## Try it
Pull from the data below each line where the word "that" occurs, and copy it.

## Task input
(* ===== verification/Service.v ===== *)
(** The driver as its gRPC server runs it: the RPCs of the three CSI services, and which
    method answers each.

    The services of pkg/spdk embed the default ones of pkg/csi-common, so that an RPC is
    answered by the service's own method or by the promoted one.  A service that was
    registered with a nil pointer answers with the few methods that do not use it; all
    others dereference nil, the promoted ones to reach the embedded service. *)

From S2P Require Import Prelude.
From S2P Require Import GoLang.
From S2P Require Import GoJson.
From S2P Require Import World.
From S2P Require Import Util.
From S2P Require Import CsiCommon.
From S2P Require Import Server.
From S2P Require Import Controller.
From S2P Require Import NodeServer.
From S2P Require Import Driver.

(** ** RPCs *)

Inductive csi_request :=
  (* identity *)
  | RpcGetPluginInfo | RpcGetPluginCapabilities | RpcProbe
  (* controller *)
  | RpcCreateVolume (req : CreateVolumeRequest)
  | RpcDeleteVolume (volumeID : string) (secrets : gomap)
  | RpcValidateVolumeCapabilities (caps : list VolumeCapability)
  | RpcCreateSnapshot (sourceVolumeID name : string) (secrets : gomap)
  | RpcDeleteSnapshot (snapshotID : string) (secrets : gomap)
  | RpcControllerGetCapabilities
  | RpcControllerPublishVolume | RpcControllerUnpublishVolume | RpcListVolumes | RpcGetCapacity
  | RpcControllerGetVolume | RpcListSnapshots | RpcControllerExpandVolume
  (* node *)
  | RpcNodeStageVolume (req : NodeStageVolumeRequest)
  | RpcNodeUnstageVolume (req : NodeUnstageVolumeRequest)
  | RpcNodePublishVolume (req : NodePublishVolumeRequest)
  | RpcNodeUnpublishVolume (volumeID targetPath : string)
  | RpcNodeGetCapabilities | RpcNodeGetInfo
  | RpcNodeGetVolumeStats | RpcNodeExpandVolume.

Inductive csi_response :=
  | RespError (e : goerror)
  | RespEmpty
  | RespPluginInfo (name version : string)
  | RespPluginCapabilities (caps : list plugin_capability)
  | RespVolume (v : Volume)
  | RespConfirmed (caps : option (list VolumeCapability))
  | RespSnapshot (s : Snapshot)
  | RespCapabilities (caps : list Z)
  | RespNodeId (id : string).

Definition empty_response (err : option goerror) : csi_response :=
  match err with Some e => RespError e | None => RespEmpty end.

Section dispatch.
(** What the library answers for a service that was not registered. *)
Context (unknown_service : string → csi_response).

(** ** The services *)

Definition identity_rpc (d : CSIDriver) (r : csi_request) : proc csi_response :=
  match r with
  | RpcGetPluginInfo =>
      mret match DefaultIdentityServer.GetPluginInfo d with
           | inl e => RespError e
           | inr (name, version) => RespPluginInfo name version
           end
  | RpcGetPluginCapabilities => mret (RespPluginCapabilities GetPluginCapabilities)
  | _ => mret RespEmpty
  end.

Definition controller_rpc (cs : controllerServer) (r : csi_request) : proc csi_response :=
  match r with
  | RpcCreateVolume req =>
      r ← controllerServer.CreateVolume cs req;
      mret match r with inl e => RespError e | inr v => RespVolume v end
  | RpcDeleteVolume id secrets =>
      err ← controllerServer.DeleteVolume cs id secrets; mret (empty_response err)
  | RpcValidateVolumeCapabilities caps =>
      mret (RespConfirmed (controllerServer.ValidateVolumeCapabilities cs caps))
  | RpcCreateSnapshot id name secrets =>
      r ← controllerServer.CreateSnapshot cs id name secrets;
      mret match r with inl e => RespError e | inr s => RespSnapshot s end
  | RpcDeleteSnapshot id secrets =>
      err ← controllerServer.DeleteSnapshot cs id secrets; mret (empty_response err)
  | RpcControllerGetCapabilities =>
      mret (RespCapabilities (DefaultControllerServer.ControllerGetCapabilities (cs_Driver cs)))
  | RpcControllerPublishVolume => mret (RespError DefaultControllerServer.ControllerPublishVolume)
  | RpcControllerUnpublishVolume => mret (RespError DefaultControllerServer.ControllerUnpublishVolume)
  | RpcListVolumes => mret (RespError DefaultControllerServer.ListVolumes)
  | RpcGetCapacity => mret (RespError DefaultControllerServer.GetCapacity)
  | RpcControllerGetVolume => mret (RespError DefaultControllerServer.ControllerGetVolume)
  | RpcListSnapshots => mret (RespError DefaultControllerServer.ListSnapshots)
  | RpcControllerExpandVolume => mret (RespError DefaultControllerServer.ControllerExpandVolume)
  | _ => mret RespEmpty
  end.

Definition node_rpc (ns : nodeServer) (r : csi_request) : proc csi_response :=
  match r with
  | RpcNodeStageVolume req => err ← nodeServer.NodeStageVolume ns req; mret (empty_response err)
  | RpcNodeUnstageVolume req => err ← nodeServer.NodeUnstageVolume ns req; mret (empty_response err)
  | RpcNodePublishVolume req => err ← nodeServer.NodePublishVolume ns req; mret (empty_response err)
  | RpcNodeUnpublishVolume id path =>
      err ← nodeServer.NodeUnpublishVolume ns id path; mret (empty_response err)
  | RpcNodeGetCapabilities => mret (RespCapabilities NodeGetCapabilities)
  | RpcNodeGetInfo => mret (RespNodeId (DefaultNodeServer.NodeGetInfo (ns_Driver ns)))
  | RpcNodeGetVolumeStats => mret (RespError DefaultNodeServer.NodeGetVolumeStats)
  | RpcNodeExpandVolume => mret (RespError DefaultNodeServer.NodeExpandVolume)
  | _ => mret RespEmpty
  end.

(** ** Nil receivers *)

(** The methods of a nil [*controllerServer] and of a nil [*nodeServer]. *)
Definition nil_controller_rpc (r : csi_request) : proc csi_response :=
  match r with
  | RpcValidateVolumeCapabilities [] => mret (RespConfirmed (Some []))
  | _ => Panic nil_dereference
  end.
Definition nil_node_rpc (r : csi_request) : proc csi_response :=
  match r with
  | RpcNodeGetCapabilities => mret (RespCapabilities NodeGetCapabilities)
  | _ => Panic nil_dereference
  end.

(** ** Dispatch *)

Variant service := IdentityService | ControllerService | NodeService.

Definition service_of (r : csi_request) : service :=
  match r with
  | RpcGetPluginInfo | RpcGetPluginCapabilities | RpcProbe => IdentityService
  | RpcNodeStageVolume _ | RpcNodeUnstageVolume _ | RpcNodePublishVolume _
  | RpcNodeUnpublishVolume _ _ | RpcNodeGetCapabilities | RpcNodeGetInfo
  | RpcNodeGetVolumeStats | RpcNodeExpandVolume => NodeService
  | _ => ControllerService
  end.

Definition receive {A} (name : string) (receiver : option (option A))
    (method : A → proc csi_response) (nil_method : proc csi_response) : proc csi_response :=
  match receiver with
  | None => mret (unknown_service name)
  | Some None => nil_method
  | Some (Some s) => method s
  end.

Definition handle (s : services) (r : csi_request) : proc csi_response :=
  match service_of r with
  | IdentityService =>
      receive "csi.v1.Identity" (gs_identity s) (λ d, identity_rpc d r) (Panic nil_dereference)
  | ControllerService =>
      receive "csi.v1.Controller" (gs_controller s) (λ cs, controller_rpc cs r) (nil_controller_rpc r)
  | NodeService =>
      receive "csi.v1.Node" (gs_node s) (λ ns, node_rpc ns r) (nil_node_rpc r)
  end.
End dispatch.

## Response
    The services of pkg/spdk embed the default ones of pkg/csi-common, so that an RPC is
    answered by the service's own method or by the promoted one.  A service that was
    registered with a nil pointer answers with the few methods that do not use it; all
(** What the library answers for a service that was not registered. *)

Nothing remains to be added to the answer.